America's Plan to Drill for Oil in the Arctic
Under a new energy proposal from the Obama administration, the Atlantic and Pacific coasts would remain off-limits to further oil drilling schemes but the Arctic would be opened up.
What's the Latest Development?
Within the next few years, the U.S. plans to lease its territory near the Arctic to energy companies that will begin to explore and drill for oil.
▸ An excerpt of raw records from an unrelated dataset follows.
Section TrialLoop.
Variables (U : Utils) (T : Transport) (proxy : ProxyClient).
Variables (nodeAddress user : string) (localAddr fakeAddr : NetAddr).

Local Abbreviation try :=
  (tryAuthMethods U T proxy nodeAddress user localAddr fakeAddr).
Local Abbreviation tried := (attemptEvents nodeAddress user localAddr fakeAddr).
Local Abbreviation negotiate := (handshake T nodeAddress user localAddr fakeAddr).
Local Abbreviation rejections :=
  (rejectedEvents nodeAddress user localAddr fakeAddr).
Local Abbreviation rejected :=
  (rejectedWith U T nodeAddress user localAddr fakeAddr).
Local Abbreviation all_rejected :=
  (allRejected U T nodeAddress user localAddr fakeAddr).

(** One round of the loop whose session gets to the negotiation. *)
Lemma try_reaches e n authMethod rest :
  reachesHandshake T nodeAddress n →
  try e n (authMethod :: rest)
  = emit (tried n authMethod)
      match negotiate n authMethod with
      | Err err =>
          if IsHandshakeFailedError U err
          then emit [ECloseSession n] (try (Wrap err) (S n) rest)
          else (Err (Wrap err), [])
      | Ok client => (Ok {| Client := client; Proxy := proxy |}, [])
      end.
Proof.
  intros (Hnew & Hin & Hout & Herr & Hsub). simpl.
  rewrite Hnew, Hin, Hout, Herr, Hsub.
  by rewrite !emit_emit.
Qed.
(** * wordlelab: feedback patterns, partitions and the expected-steps solvers

    A shallow embedding of the JavaScript sources of the repository
    (main.js, dp_solver.js, dp_top_blocks.js, dp_top200.js and the table
    generator) together with the properties stated about them.

    Modelling conventions.
    - A JS string is a [string]; [w[i]] is [char_at w i : option ascii],
      where [None] stands for [undefined] (index past the end).
    - The arrays [res] and [used] are lists updated in place with
      [<[i:=x]>]; the object [cnt] used as a dictionary is a [gmap].
    - A JS [Map] keeps its keys in insertion order and is iterated in that
      order, so it is an association list.
    - JS numbers holding expected values are exact rationals ([Qc]) extended
      with [Infinity]; rounding of IEEE doubles is not modelled.
    - Recursion that JS runs on its call stack is given fuel; running out of
      fuel is the outcome [None] of the solver monad. *)

From Stdlib Require Import Ascii String QArith Qcanon Qround Lqa.
From stdpp Require Import base list strings gmap numbers sorting pretty.

Set Warnings "-clear-no-such-hyp".

Local Open Scope string_scope.
Local Open Scope nat_scope.
Local Open Scope list_scope.

(** ** The feedback computation *)

Module Feedback.

(** [w[i]] on a JS string. *)
Definition char_at (w : string) (i : nat) : option ascii := String.get i w.

(** [res.join('')] on an array of one-character strings. *)
Definition join_chars (res : list ascii) : string := string_of_list_ascii res.

Section loops.
Context {L : Type} `{Countable L}.
Implicit Types (g a : nat → L) (res : list ascii) (used : list bool).
Implicit Types (cnt : gmap L nat).

(** *** main.js, [pattern]: per-letter counts *)

(** Body of the first loop: greens, and counting of the other answer
    letters. *)
Definition pattern_greens g a (st : list ascii * gmap L nat) (i : nat)
    : list ascii * gmap L nat :=
  let '(res, cnt) := st in
  if decide (a i = g i) then (<[i:="2"%char]> res, cnt)
  else (res, <[a i := default 0 (cnt !! a i) + 1]> cnt).

(** Body of the second loop: yellows. *)
Definition pattern_yellows g (st : list ascii * gmap L nat) (i : nat)
    : list ascii * gmap L nat :=
  let '(res, cnt) := st in
  if decide (res !! i = Some "2"%char) then (res, cnt)
  else
    let ch := g i in
    if decide (0 < default 0 (cnt !! ch))
    then (<[i:="1"%char]> res, <[ch := default 0 (cnt !! ch) - 1]> cnt)
    else (res, cnt).

Definition pattern_res g a : list ascii :=
  let st := (replicate 5 "0"%char, (∅ : gmap L nat)) in
  let st := foldl (pattern_greens g a) st (seq 0 5) in
  let st := foldl (pattern_yellows g) st (seq 0 5) in
  st.1.

(** *** dp_solver.js [patternOf], dp_top_blocks.js [patternFor]:
    a [used] array over the answer positions *)

(** Body of the first loop: greens. *)
Definition used_greens g a (st : list ascii * list bool) (i : nat)
    : list ascii * list bool :=
  let '(res, used) := st in
  if decide (g i = a i) then (<[i:="2"%char]> res, <[i:=true]> used)
  else (res, used).

(** The inner loop over [j]: the first answer position that is not used
    and carries [ch] is marked used; [None] when the loop ends without
    a [break]. *)
Fixpoint claim_unused a (ch : L) (js : list nat) used : option (list bool) :=
  match js with
  | [] => None
  | j :: js' =>
      if negb (default false (used !! j)) && bool_decide (a j = ch)
      then Some (<[j:=true]> used)
      else claim_unused a ch js' used
  end.

(** Body of the second loop, written with [continue] in [patternOf] and
    with [if (res[i] !== '2')] in [patternFor]. *)
Definition used_yellows g a (st : list ascii * list bool) (i : nat)
    : list ascii * list bool :=
  let '(res, used) := st in
  if decide (res !! i = Some "2"%char) then (res, used)
  else
    let ch := g i in
    match claim_unused a ch (seq 0 5) used with
    | Some used' => (<[i:="1"%char]> res, used')
    | None => (res, used)
    end.

Definition used_res g a : list ascii :=
  let st := (replicate 5 "0"%char, replicate 5 false) in
  let st := foldl (used_greens g a) st (seq 0 5) in
  let st := foldl (used_yellows g a) st (seq 0 5) in
  st.1.

(** *** table generator [patternFor]: [used] for the greens, then counts *)

(** Body of the loop that counts the answer letters left after the
    greens. *)
Definition tally_unused a (used : list bool) cnt (i : nat) : gmap L nat :=
  if negb (default false (used !! i))
  then <[a i := default 0 (cnt !! a i) + 1]> cnt
  else cnt.

(** Body of the last loop: only cells still ['0'] are looked at. *)
Definition tally_yellows g (st : list ascii * gmap L nat) (i : nat)
    : list ascii * gmap L nat :=
  let '(res, cnt) := st in
  if decide (res !! i = Some "0"%char) then
    let c := g i in
    if decide (0 < default 0 (cnt !! c))
    then (<[i:="1"%char]> res, <[c := default 0 (cnt !! c) - 1]> cnt)
    else (res, cnt)
  else (res, cnt).

Definition tally_res g a : list ascii :=
  let n := 5 in
  let st := (replicate n "0"%char, replicate n false) in
  let '(res, used) := foldl (used_greens g a) st (seq 0 n) in
  let counts := foldl (tally_unused a used) (∅ : gmap L nat) (seq 0 n) in
  let st := foldl (tally_yellows g) (res, counts) (seq 0 n) in
  st.1.
End loops.

(** main.js *)
Definition pattern (guess answer : string) : string :=
  join_chars (pattern_res (char_at guess) (char_at answer)).

(** dp_solver.js *)
Definition patternOf (guess answer : string) : string :=
  join_chars (used_res (char_at guess) (char_at answer)).

(** dp_top_blocks.js, dp_top200.js, dp_ext.js *)
Definition patternFor (g a : string) : string :=
  join_chars (used_res (char_at g) (char_at a)).

(** The table generator has a [patternFor] of its own. *)
Module TableGen.
Definition patternFor (guess answer : string) : string :=
  join_chars (tally_res (char_at guess) (char_at answer)).
End TableGen.

Example pattern_allow_llama : pattern "allow" "llama" = "12100".
Proof. vm_compute. reflexivity. Qed.
Example patternOf_allow_llama : patternOf "allow" "llama" = "12100".
Proof. vm_compute. reflexivity. Qed.
Example tablegen_allow_llama : TableGen.patternFor "allow" "llama" = "12100".
Proof. vm_compute. reflexivity. Qed.
Example pattern_speed_abide : pattern "speed" "abide" = "00101".
Proof. vm_compute. reflexivity. Qed.
Example pattern_abide_speed : pattern "abide" "speed" = "00011".
Proof. vm_compute. reflexivity. Qed.

(** *** The two-pass algorithm as the specification words it

    Pass 1 marks the positions where guess and secret agree and collects
    per-letter counts of the secret letters not matched.  Pass 2 scans the
    guess from the left: an unresolved letter is present-elsewhere when
    its letter has a remaining count, which is then decremented, and
    absent otherwise. *)

Inductive mark := Absent | Present | Correct.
The proposal, released by the Department of the Interior, breaks with President Bush's plan to explore for wells off the Atlantic and Pacific coasts. "Most of the new leases would be offered in the Gulf of Mexico, which accounts for more than a quarter of the nation's domestic oil production." Plans to drill in the mid- and southern Atlantic coast were scrapped after the Deepwater Horizon spill.
What's the Big Idea?
The prospect of opening the Arctic for drilling disquiets environmentalists who see both a symptom of global warming, as melting ice opens new territory, and reckless environmental policy. The weather conditions in the Arctic are formidable—extremely cold temperatures, rough seas and a dark winter—which makes drilling far harder and cleaning an oil spill more than daunting. Athan Manuel of the Sierra Club said: "Spill prevention, containment and response systems are not equipped to work in challenging Arctic conditions."